An mRNA-seq pipeline using Gsnap, samtools, Cufflinks and BEDtools

introduction

I’m no expert on RNA-seq. I’ve analyzed RNA-seq data for just a few projects in my year at the Center for Human Genetic Research and at this point I have a pipeline that I think is worth documenting for my future reference and in case it’s useful to others. I don’t assert that this is the best way to do things – in fact, I’m pretty sure it’s not. But maybe it can be a starting point.

My tools of choice for this pipeline are Gsnap, samtools, Cufflinks, and BEDtools.

philosophy

Between RNA-seq and exome sequencing projects, I’ve tried a few different approaches to parallelizing my sequencing efforts. No approach is perfect. With really small datasets, I’ve done a lot of things manually, while with larger ones I’ve sometimes tried to go towards full automation, having a single Python script that submits all the jobs for different steps of the pipeline, waits for them to finish, error checks them and then moves on to the next step. One job to rule them all.

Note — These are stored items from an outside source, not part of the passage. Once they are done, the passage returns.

Lemma start_round_shape r e g0 e1 :
  RoomManager.deal_round r e = (Ok g0, e1) →
  length (Game.players g0) = length (Room.seats r) →
  ∃ rs,
    settles natural (armed r g0) g0 (seq 0 (length (Room.seats r))) rs
    ∧ (RoomManager.start_round (r, e) = RoomManager._run_dealer_and_finalize (rs, e1)
       ∨ (∃ j, RoomManager.start_round (r, e)
               = (Ok tt, (Room.set_phase player_turns
                            (Room.set_current_player_index (Z.of_nat j) rs), e1)))
       ∨ RoomManager.start_round (r, e)
         = RoomManager._run_dealer_and_finalize (Room.set_phase dealer_turn rs, e1)).
Proof.
  intros Hdeal Hn.
  assert (aligned (armed r g0) g0) as Hal0.
  { split; [reflexivity|]. cbn. by rewrite length_map. }
  destruct (resolve_initial_naturals_run (armed r g0) g0 Hal0) as (rs & Hres & Hset).
  cbn [armed Room.seats Room.set_seats] in Hset. rewrite length_map in Hset.
  destruct (settles_facts _ _ _ _ _ Hal0 Hset)
    as (gs & Hal & _ & Hdl & _).
  exists rs. split; [done|].
  assert (RoomManager.start_round (r, e)
          = if natural (Game.dealer g0)
            then RoomManager._run_dealer_and_finalize (rs, e1)
            else
              (Room.on_self RoomManager._move_to_next_playable ;;
               do self <- get;
               if bool_decide (Room.phase (fst self) = dealer_turn)
               then RoomManager._run_dealer_and_finalize
               else ret tt) (rs, e1)) as Hunfold.
  { unfold RoomManager.start_round.
    rewrite (bind_ok _ _ _ (r, e) (r, e)) by reflexivity. cbn [fst].
    erewrite bind_ok by (erewrite zoom_run; [reflexivity|exact Hdeal]).
    do 4 (erewrite bind_ok by (apply on_self_run; reflexivity)).
    erewrite bind_ok by (apply on_self_run; exact Hres).
    rewrite (bind_ok _ _ _ (rs, e1) (rs, e1)) by reflexivity. cbn [fst].
    erewrite bind_ok.
    2:{ unfold lift, Room.dealer_of. destruct Hal as [-> _]. reflexivity. }
    rewrite Hdl. fold (natural (Game.dealer g0)).
    by destruct (natural (Game.dealer g0)). }
  destruct (natural (Game.dealer g0)); [by left|]. right.
  destruct (move_to_next_playable_run rs gs Hal) as [(j & Hmove & _)|[Hmove _]].
  - left. exists j. rewrite Hunfold.
    erewrite bind_ok by (apply on_self_run; exact Hmove).
    erewrite bind_ok by reflexivity. reflexivity.
  - right. rewrite Hunfold.
    erewrite bind_ok by (apply on_self_run; exact Hmove).
    erewrite bind_ok by reflexivity. reflexivity.
Qed.

Lemma start_round_fair r e :
  (1 ≤ length (Room.seats r) ≤ 8)%nat →
  ∃ r', RoomManager.start_round (r, e) = (Ok tt, (r', snd (Game.create_deck e)))
        ∧ fair_room r' ∧ same_people r r' ∧ same_frame r r'
        ∧ Room.phase r' ≠ waiting.
Proof.
  intros Hn.
  destruct (deal_round_run r e Hn) as (g0 & e1 & Hdeal & Hok).
  destruct (deal_round_fair r e g0 e1 Hn Hdeal) as [Hfair ->].
  destruct (start_round_run r e g0 _ Hdeal Hok)
    as (_ & _ & r' & e' & _ & _ & _ & Hstart & Hround & Hframe & _).
  pose proof Hok as (Hlen & _).
  destruct (start_round_shape r e g0 _ Hdeal Hlen) as (rs & Hset & Hshape).
  assert (aligned (armed r g0) g0) as Hal0.
  { split; [reflexivity|]. cbn. by rewrite length_map. }
  destruct (settles_facts _ _ _ _ _ Hal0 Hset)
    as (gs & Hal & _ & _ & _ & _ & Hfs & Hpeople & _ & _).
  specialize (Hfs Hfair).
  assert (same_people r rs) as Hprs.
  { eapply same_people_trans; [apply armed_people|exact Hpeople]. }
  assert (Room.phase r' ≠ waiting) as Hph.
  { destruct Hround as (_ & _ & [-> | ->] & _); discriminate. }
  destruct Hshape as [Hrun | [[j Hrun] | Hrun]].
  - destruct (run_dealer_and_finalize_fair rs gs (snd (Game.create_deck e)) Hal Hfs)
      as (r2 & g2 & Hfin & Hal2 & Hf2 & Hph2 & Hv & Hp2 & _).
    rewrite Hrun, Hfin in Hstart. injection Hstart as <- <-.
    exists r2. split; [by rewrite Hrun|]. split_and!; try done.
    + by exists g2.
    + by eapply same_people_trans.
  - rewrite Hrun in Hstart. injection Hstart as <- <-.
    eexists. split; [exact Hrun|]. split_and!; try done.
    exists gs. split; [exact Hal|]. split; [done|]. discriminate.
  - destruct (run_dealer_and_finalize_fair (Room.set_phase dealer_turn rs) gs
                (snd (Game.create_deck e)) Hal Hfs)
      as (r2 & g2 & Hfin & Hal2 & Hf2 & Hph2 & Hv & Hp2 & _).
    rewrite Hrun, Hfin in Hstart. injection Hstart as <- <-.
    exists r2. split; [by rewrite Hrun|]. split_and!; try done.
    + by exists g2.
    + by eapply same_people_trans.
Qed.

(** ** A player's action, again *)

(** What the hit or the stand of seat [idx] left behind. *)
Lemma act_shape r g e idx action seat p r1 g1 e1 :
  aligned r g → Room.seats r !! idx = Some seat → Game.players g !! idx = Some p →
  (if bool_decide (action = "hit") then
     do card <- Room.on_game_st Game.draw_card;
     Room.on_self (Room.on_game (Game.on_players (at_index idx (Player.add_card card))))
   else
     Room.on_self (Room.on_seats (at_index idx (modify (PlayerSeat.set_stood true)))))
    (r, e) = (Ok tt, (r1, e1)) →
  Room.game r1 = Some g1 →
  (action = "hit"
   ∧ ∃ c d, Game.draw_card (g, e) = (Ok c, (Game.set_deck d g, e1))
            ∧ g1 = Game.set_players (<[idx := dealt c p]> (Game.players g))
                     (Game.set_deck d g)
            ∧ r1 = Room.set_game (Some g1) r)
  ∨ (action ≠ "hit" ∧ e1 = e ∧ g1 = g
     ∧ r1 = Room.set_seats (<[idx := PlayerSeat.set_stood true seat]> (Room.seats r)) r).
Proof.
  intros [Hg Hlen] Hs Hp Hrun Hg1. case_bool_decide as Hact.
  - left. split; [done|].
    destruct (draw_card_total g e) as (c & d & e1' & Hdraw).
    erewrite bind_ok in Hrun by (by eapply on_game_st_run).
    erewrite on_self_run in Hrun.
    2:{ eapply on_game_run; [reflexivity|].
        unfold Game.on_players. erewrite zoom_run; [reflexivity|].
        eapply at_index_run; [exact Hp|apply add_card_dealt]. }
    injection Hrun as <- <-. cbn in Hg1. injection Hg1 as <-.
    exists c, d. split; [done|]. split; [done|]. by destruct r.
  - right. split; [done|].
    erewrite on_self_run in Hrun.
    2:{ unfold Room.on_seats. erewrite zoom_run; [reflexivity|].
        eapply at_index_run; [exact Hs|reflexivity]. }
    injection Hrun as <- <-. cbn in Hg1. rewrite Hg in Hg1. by injection Hg1 as <-.
Qed.

Lemma play_shape r g e idx action seat p :
  aligned r g → Room.phase r = player_turns →
  Room.seats r !! idx = Some seat → Game.players g !! idx = Some p →
  (∀ i, (i < idx)%nat → RoomManager._is_finished r i = Ok true) →
  ∃ r1 g1 e1,
    aligned r1 g1 ∧ Room.phase r1 = player_turns
    ∧ ((action = "hit"
        ∧ ∃ c d, Game.draw_card (g, e) = (Ok c, (Game.set_deck d g, e1))
                 ∧ g1 = Game.set_players (<[idx := dealt c p]> (Game.players g))
                          (Game.set_deck d g)
                 ∧ r1 = Room.set_game (Some g1) r)
       ∨ (action ≠ "hit" ∧ e1 = e ∧ g1 = g
          ∧ r1 = Room.set_seats
                   (<[idx := PlayerSeat.set_stood true seat]> (Room.seats r)) r))
    ∧ (RoomManager.play idx action (r, e) = (Ok tt, (r1, e1))
       ∨ (∃ j, RoomManager.play idx action (r, e)
               = (Ok tt, (Room.set_current_player_index (Z.of_nat j) r1, e1)))
       ∨ RoomManager.play idx action (r, e)
         = RoomManager._run_dealer_and_finalize (Room.set_phase dealer_turn r1, e1)).
Proof.
  intros Hal Hphase Hs Hp Hpre. pose proof Hal as [Hg _].
  destruct (act_run r g e idx action seat p Hal Hs Hp) as (r1 & g1 & e1 & Hactrun & Hact).
  pose proof Hact as ((A1 & A2 & A3 & A4) & Hph1 & Hcur1 & Hal1 & Hd1 & Hl1 & Hsame).
  exists r1, g1, e1. split; [done|]. split; [congruence|].
  split; [apply (act_shape r g e idx action seat p r1 g1 e1 Hal Hs Hp Hactrun), Hal1|].
  assert (idx < length (Room.seats r1))%nat as Hidx1.
  { rewrite A4. by eapply lookup_lt_Some. }
  assert (∀ i, (i < idx)%nat → RoomManager._is_finished r1 i = Ok true) as Hpre1.
  { intros i Hi. rewrite (acted_is_finished idx r g r1 g1 i Hg Hact) by lia.
    by apply Hpre. }
  destruct (is_finished_total r1 g1 idx Hal1 Hidx1) as [b Hb].
  assert (∀ x, (do self <- get;
                do finished <- lift (RoomManager._is_finished (fst self) idx);
                (if finished then Room.on_self (RoomManager._advance_after idx)
                 else ret tt) ;;
                do self <- get;
                if bool_decide (Room.phase (fst self) = dealer_turn)
                then RoomManager._run_dealer_and_finalize
                else ret tt) (r1, e1) = x →
               RoomManager.play idx action (r, e) = x) as Hunfold.
  { intros x <-. unfold RoomManager.play.
    rewrite (bind_ok _ _ _ (r, e) (r, e)) by reflexivity. cbn [fst].
    erewrite bind_ok by (unfold lift; erewrite player_at_lookup; done).
    erewrite bind_ok by (unfold lift; erewrite index_lookup; done).
    erewrite bind_ok by exact Hactrun. reflexivity. }
  destruct b.
  - destruct (advance_after_run r1 g1 idx Hal1 Hidx1 Hb Hpre1)
      as [(j & Hadv & Hlt & Hfj & Hprej)|Hadv].
    + right; left. exists j.
      apply Hunfold. rewrite (bind_ok _ _ _ (r1, e1) (r1, e1)) by reflexivity.
      cbn [fst]. erewrite bind_ok by (unfold lift; by rewrite Hb).
      erewrite bind_ok by (apply on_self_run; exact Hadv).
      erewrite bind_ok by reflexivity. cbn [fst].
      rewrite bool_decide_false; [reflexivity|]. cbn. rewrite Hph1, Hphase. done.
    + right; right.
      apply Hunfold. rewrite (bind_ok _ _ _ (r1, e1) (r1, e1)) by reflexivity.
      cbn [fst]. erewrite bind_ok by (unfold lift; by rewrite Hb).
      erewrite bind_ok by (apply on_self_run; exact Hadv).
      erewrite bind_ok by reflexivity. cbn [fst].
      rewrite bool_decide_true by reflexivity. reflexivity.
  - left.
    apply Hunfold. rewrite (bind_ok _ _ _ (r1, e1) (r1, e1)) by reflexivity.
    cbn [fst]. erewrite bind_ok by (unfold lift; by rewrite Hb).
    erewrite bind_ok by reflexivity.
    erewrite bind_ok by reflexivity. cbn [fst].
    rewrite bool_decide_false; [reflexivity|]. rewrite Hph1, Hphase. done.
Qed.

The full automation sounded genius at first, and if you’re a software engineer devoted to spending months to make that pipeline address every imaginable scenario, then it probably is genius. But, not having time to make my pipeline absolutely perfect, I found that some fatal problem or another would always arise but the job-to-rule-them-all would have already moved on and wasted thousands of CPU hours on subsequent steps before I noticed.

So my approach right now – and I’m doing an RNA-seq pilot project with 192 samples, to give you an idea – is to go back to doing a lot of stuff “manually”, which is to say, submitting a batch of jobs, waiting for them to finish, playing with the output a bit to make sure it looks reasonable, and then moving on to the next step. But I’ve developed some ways of using simple command line tools to make this manual effort less annoying than it could be.

step 1. metadata prep

Maybe it’s just my bad luck, but in the past year, the projects I’ve been assigned to have never had a metadata file. All of the metadata is just embedded in the file names of the FASTQs. So my first step is to get a file listing the full paths of all FASTQs along with metadata parsed from the filenames.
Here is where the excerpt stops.